### Material shown
(** * Random strategy sampler of autodist ([strategy/auto/strategy_sampler.py])

    A shallow embedding of the sampler: the metadata helpers
    ([VariableHelper], [PartHelper]), the per-variable sampling stages and
    the post-assignment of reduction destinations and collective groups,
    followed by the properties of the natural-language specification that
    concern them.

    Conventions.
    - Python integers are [Z]; list positions are [nat]; [float] values
      (byte sizes, partition bounds) are exact rationals [Q], so a statement
      about a byte size is a statement up to floating rounding.
    - A Python call that may raise is a computation in the monad [M]: it
      takes the world (the random source and [self.helpers]) and returns a
      result or an exception TOGETHER with the world it leaves behind, since
      an exception does not undo earlier mutations.
    - What the sampler imports from other modules of the repository
      ([sample_util], the load balancers, the group assigners,
      [PartitionerConfig]) is either modelled from the specification (and
      marked so) or taken as a Section variable. *)

From Stdlib Require Import ZArith QArith List String Ascii Bool Lia Arith.
From Stdlib Require Import DecimalString.
Import ListNotations.

Set Implicit Arguments.
Set Warnings "-register-all".
Local Open Scope Z_scope.

(* ===================================================================== *)
(** * Python values the sampler manipulates                                *)
(* ===================================================================== *)

(** The exceptions the sampler (and the helpers it calls) can raise. *)
Inductive exn : Type :=
| AttributeError
| TypeError
| ValueError (msg : string)
| AssertionError
| IndexError
| KeyError
| ZeroDivisionError
| ConfigurationError.

Inductive result (A : Type) : Type :=
| Ok (a : A)
| Raise (e : exn).
Arguments Ok {A} a.
Arguments Raise {A} e.

Definition is_ok {A} (r : result A) : bool :=
  match r with Ok _ => true | Raise _ => false end.

(** [class VarType(Enum)] *)
Inductive VarType : Type := SPARSE | DENSE.

Definition VarType_eqb (a b : VarType) : bool :=
  match a, b with
  | SPARSE, SPARSE | DENSE, DENSE => true
  | _, _ => false
  end.

(** Kind of the gradient recorded for a variable: a dense [ops.Tensor], or
    anything else (an [IndexedSlices] update). *)
Inductive Grad : Type := GradTensor | GradIndexedSlices.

### Work to be completed
Beginning with the line that has "followed by the" and ending with the line that has "(byte sizes, partition", set down the lines above exactly and include no others.

### Response
    followed by the properties of the natural-language specification that
    concern them.

    Conventions.
    - Python integers are [Z]; list positions are [nat]; [float] values
      (byte sizes, partition bounds) are exact rationals [Q], so a statement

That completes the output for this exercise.